The Book of Eli

Another post-Apocalyptic tale of a weary, wasted wanderer in a colorless, featureless desert housing some colorless, featureless people, reminiscent of "The Road," "Mad Max" and others. This time Denzel Washington…

Another post-Apocalyptic tale of a weary, wasted wanderer in a colorless, featureless desert housing some colorless, featureless people, reminiscent of "The Road," "Mad Max" and others. This time Denzel Washington is the heroic, extra-taciturn Eli, who carries a large, extremely sharp knife and and an equally large book, reading one to justify what he is about to do with the other.

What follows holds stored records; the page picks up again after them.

(* ===== verification/Timer.v ===== *)
(** * Timeouts ([timer.c]) *)

From S2P Require Import Prelude SeqArith Mtcp Events Lists TcpStream TcpOut.

Section Timer.
Context `{Platform}.

(** A stream that cannot go on is reported to its socket, or destroyed when it has none. *)
Definition abandon (a : Z) : MT unit :=
  s ← stream_at a;
  match socket s with
  | Some _ => RaiseErrorEvent a
  | None => DestroyTCPStream a
  end.

Definition close_with (st : tcp_state) (why : tcp_close_reason) (a : Z) : MT unit :=
  stream_mod a (fun s => s <| state := st |> <| close_reason := why |>).

(** The new timeout and congestion variables after a retransmission timeout. *)
Definition backoff_rto (s : tcp_stream) : Z :=
  let v := sndvar s in
  if st_num TCP_ST_ESTABLISHED <=? st_num (state s) then
    let backoff := Z.min (nrtx v) TCP_MAX_BACKOFF in
    let r := u32 (Z.shiftl (u32 (Z.shiftr (srtt (rcvvar s)) 3 + rttvar (rcvvar s))) backoff) in
    if r <=? 0 then rto v else r
  else if st_num TCP_ST_SYN_SENT <=? st_num (state s) then
    if nrtx v <? TCP_MAX_BACKOFF then u32 (Z.shiftl (rto v) 1) else rto v
  else rto v.

Definition half_window (v : tcp_send_vars) : Z :=
  let h := Z.min (cwnd v) (peer_wnd v) / 2 in
  if h <? 2 * mss v then mss v * 2 else h.

Definition collapse_window (v : tcp_send_vars) : tcp_send_vars :=
  v <| ssthresh := half_window v |> <| cwnd := mss v |>.

(** The states whose loss is handled. *)
Definition rto_states : list tcp_state :=
  [TCP_ST_SYN_SENT; TCP_ST_SYN_RCVD; TCP_ST_ESTABLISHED; TCP_ST_CLOSE_WAIT; TCP_ST_LAST_ACK;
   TCP_ST_FIN_WAIT_1; TCP_ST_CLOSING].

(** Going back to [snd_una] and putting the stream on the list its state calls for. *)
Definition retransmit (a : Z) : MT unit :=
  stream_mod a (fun s => s <| snd_nxt := snd_una (sndvar s) |>);;
  s ← stream_at a;
  if st_in (state s) [TCP_ST_ESTABLISHED; TCP_ST_CLOSE_WAIT] then AddtoSendList a
  else if st_in (state s) [TCP_ST_FIN_WAIT_1; TCP_ST_CLOSING; TCP_ST_LAST_ACK] then
    if TCP_SEQ_LT (snd_nxt s) (fss (sndvar s)) then
      whenM (on_control_list (sndvar s)) (RemoveFromControlList a);;
      stream_mod a (fun s => s <| control_list_waiting := true |>);;
      AddtoSendList a
    else AddtoControlList a
  else AddtoControlList a.

(** [0] or [ERROR]. *)
Definition HandleRTO (cur_ts a : Z) : MT Z :=
  s ← stream_at a;
  assertM (0 <? rto (sndvar s));;
  if negb (bool_decide (close_reason s = TCP_NOT_CLOSED)) then mret 0
  else if negb (nrtx (sndvar s) <? TCP_MAX_RTX) then
    (if st_num (state s) <? st_num TCP_ST_ESTABLISHED then
       close_with TCP_ST_CLOSED TCP_CONN_FAIL a;; DestroyTCPStream a
     else
       close_with TCP_ST_CLOSED TCP_CONN_LOST a;; abandon a);;
    mret (-1)
  else
    stream_mod a (fun s => s <| sndvar ::= fun v => v <| nrtx := u8 (nrtx v + 1) |> |>);;
    stream_mod a (fun s => s <| sndvar ::= fun v => v <| max_nrtx := Z.max (max_nrtx v) (nrtx v) |> |>);;
    stream_mod a (fun s => s <| sndvar ::= rto ↦ backoff_rto s |>);;
    stream_mod a (fun s => s <| sndvar ::= collapse_window |>);;
    s ← stream_at a;
    if st_in (state s) [TCP_ST_SYN_SENT] && (TCP_MAX_SYN_RETRY <? nrtx (sndvar s)) then
      close_with TCP_ST_CLOSED TCP_CONN_FAIL a;;
      abandon a;;
      mret (-1)
    else
      assertM (st_in (state s) rto_states);;
      if have_reset s && st_in (state s) [TCP_ST_SYN_RCVD] then DestroyTCPStream a;; mret 0
      else retransmit a;; mret 0.

(** The streams that were too far in the future for a slot: [walk] are those not visited
    yet. *)
Fixpoint RearrangeRTOStore_loop (walk : list Z) : MT unit :=
  match walk with
  | [] => mret tt
  | a :: next =>
      s ← stream_at a;
      m ← get;
      let r := rto_store m in
      let diff := i32 (u32 (rto_now_ts r - ts_rto (sndvar s))) in
      whenM (diff <? RTO_HASH)
        (let offset := u32 (diff + rto_now_idx r) mod RTO_HASH in
         l ← unwrap CorruptList (TAILQ_REMOVE (bin (rto_list r) RTO_HASH) a);
         set_rto_list RTO_HASH l;;
         stream_mod a (fun s => s <| on_rto_idx := offset |>);;
         m ← get;
         set_rto_list offset (TAILQ_INSERT_TAIL (bin (rto_list (rto_store m)) offset) a));;
      RearrangeRTOStore_loop next
  end.

Definition RearrangeRTOStore : MT unit :=
  m ← get; RearrangeRTOStore_loop (bin (rto_list (rto_store m)) RTO_HASH).

(** The loop over one slot; the result is the new [cnt]. *)
Fixpoint rto_slot_loop (fuel : nat) (cur_ts thresh idx : Z) (walk : option Z) (cnt : Z) : MT Z :=
  match walk, fuel with
  | None, _ => mret cnt
  | Some a, O => throw EndlessLoop
  | Some a, S fuel' =>
      if thresh <? cnt + 1 then mret (cnt + 1)
      else
        m ← get;
        let l := bin (rto_list (rto_store m)) idx in
        let next := TAILQ_NEXT l a in
        s ← stream_at a;
        whenM (0 <=? on_rto_idx s)
          (l' ← unwrap CorruptList (TAILQ_REMOVE l a);
           set_rto_list idx l';;
           modify (fun m => m <| rto_list_cnt ::= Z.pred |>);;
           stream_mod a (fun s => s <| on_rto_idx := -1 |>);;
           HandleRTO cur_ts a;;
           mret tt);;
        rto_slot_loop fuel' cur_ts thresh idx next (cnt + 1)
  end.

(** The loop over slots: each round advances the clock of the store by a tick. *)
Fixpoint rto_clock_loop (fuel : nat) (cur_ts thresh cnt : Z) : MT unit :=
  m ← get;
  let r := rto_store m in
  if i32 (u32 (cur_ts - rto_now_ts r)) <? 0 then mret tt
  else
    match fuel with
    | O => throw EndlessLoop
    | S fuel' =>
        let l := bin (rto_list r) (rto_now_idx r) in
        cnt ← rto_slot_loop (length l) cur_ts thresh (rto_now_idx r) (hd_error l) cnt;
        if thresh <? cnt then mret tt
        else
          modify (fun m => m <| rto_store ::= fun r =>
            r <| rto_now_idx := u32 (rto_now_idx r + 1) mod RTO_HASH |>
              <| rto_now_ts := u32 (rto_now_ts r + 1) |> |>);;
          m ← get;
          whenM (rto_now_idx (rto_store m) mod 1000 =? 0) RearrangeRTOStore;;
          rto_clock_loop fuel' cur_ts thresh cnt
    end.

Definition CheckRtmTimeout (cur_ts thresh : Z) : MT unit :=
  m ← get;
  if rto_list_cnt m =? 0 then mret tt
  else
    rto_clock_loop (Z.to_nat (i32 (u32 (cur_ts - rto_now_ts (rto_store m))) + 1)) cur_ts thresh 0.

Fixpoint timewait_loop (fuel : nat) (cur_ts thresh : Z) (walk : option Z) (cnt : Z) : MT unit :=
  match walk, fuel with
  | None, _ => mret tt
  | Some a, O => throw EndlessLoop
  | Some a, S fuel' =>
      if thresh <? cnt + 1 then mret tt
      else
        m ← get;
        let next := TAILQ_NEXT (timewait_list m) a in
        s ← stream_at a;
        if on_timewait_list s then
          if i32 (u32 (cur_ts - ts_tw_expire (rcvvar s))) <? 0 then mret tt
          else
            whenM (negb (on_control_list (sndvar s)))
              (l ← unwrap CorruptList (TAILQ_REMOVE (timewait_list m) a);
               modify (fun m => m <| timewait_list := l |> <| timewait_list_cnt ::= Z.pred |>);;
               stream_mod a (fun s => s <| on_timewait_list := false |>);;
               close_with TCP_ST_CLOSED TCP_ACTIVE_CLOSE a;;
               DestroyTCPStream a);;
            timewait_loop fuel' cur_ts thresh next (cnt + 1)
        else timewait_loop fuel' cur_ts thresh next (cnt + 1)
  end.

Definition CheckTimewaitExpire (cur_ts thresh : Z) : MT unit :=
  m ← get;
  timewait_loop (length (timewait_list m)) cur_ts thresh (hd_error (timewait_list m)) 0.

Fixpoint timeout_loop (fuel : nat) (cur_ts thresh : Z) (walk : option Z) (cnt : Z) : MT unit :=
  match walk, fuel with
  | None, _ => mret tt
  | Some a, O => throw EndlessLoop
  | Some a, S fuel' =>
      if thresh <? cnt + 1 then mret tt
      else
        m ← get;
        let next := TAILQ_NEXT (timeout_list m) a in
        s ← stream_at a;
        if tcp_timeout (CONFIG m) <=? i32 (u32 (cur_ts - last_active_ts s)) then
          stream_mod a (fun s => s <| on_timeout_list := false |>);;
          l ← unwrap CorruptList (TAILQ_REMOVE (timeout_list m) a);
          modify (fun m => m <| timeout_list := l |> <| timeout_list_cnt ::= Z.pred |>);;
          close_with TCP_ST_CLOSED TCP_TIMEDOUT a;;
          abandon a;;
          timeout_loop fuel' cur_ts thresh next (cnt + 1)
        else mret tt
  end.

Definition CheckConnectionTimeout (cur_ts thresh : Z) : MT unit :=
  m ← get;
  timeout_loop (length (timeout_list m)) cur_ts thresh (hd_error (timeout_list m)) 0.

End Timer.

Twin brothers Albert and Allen Hughes, who have made a number of blood-soaked movies in the last decade, are responsible for this absurdity, repeating the cliches and the violence we've all seen far too much of. Eli is going "west," he says to those who ask, but he wants no companions on his journey. The knife and the book are enough.

But post-Apocalyptic stories are never that simple. Carnegie wants the book, maybe to add to the libraries founded by his ancestor Andrew, and Gary Oldman is willing to kill for it. Eli is the preferred target but anyone else will do. Tom Waits is part of the gang, Jennifer Beals is his girl friend, Mila Kunis her daughter, set up by Carnegie to distract Eli. A young and aspiring actress, Kunis is about as out of place as a stripper at a bris, with her white teeth gleaming through the dust and her hair perfectly coiffed almost all the time.

The brightest sequence in the movie involves Michael Gambon and Frances de la Tour, as an aging farm couple named George and Martha, perhaps a nod toward Edward Albee's "Who's Afraid of Virginia Woolf?" They're lovely and charming until the machine gun fire begins.

Gary Whitta wrote the screenplay, using all the banality he's ever learned.

Of course, when Eli gets to the west coast and delivers the book, we learn, as we have known forever, it's the Bible, as obvious a revelation as learning that Mark McGwire took drugs. And since we also know that throughout history, the Bible has been a rationale for more wars, more killings, than any other single volume. Do we have to hear it again?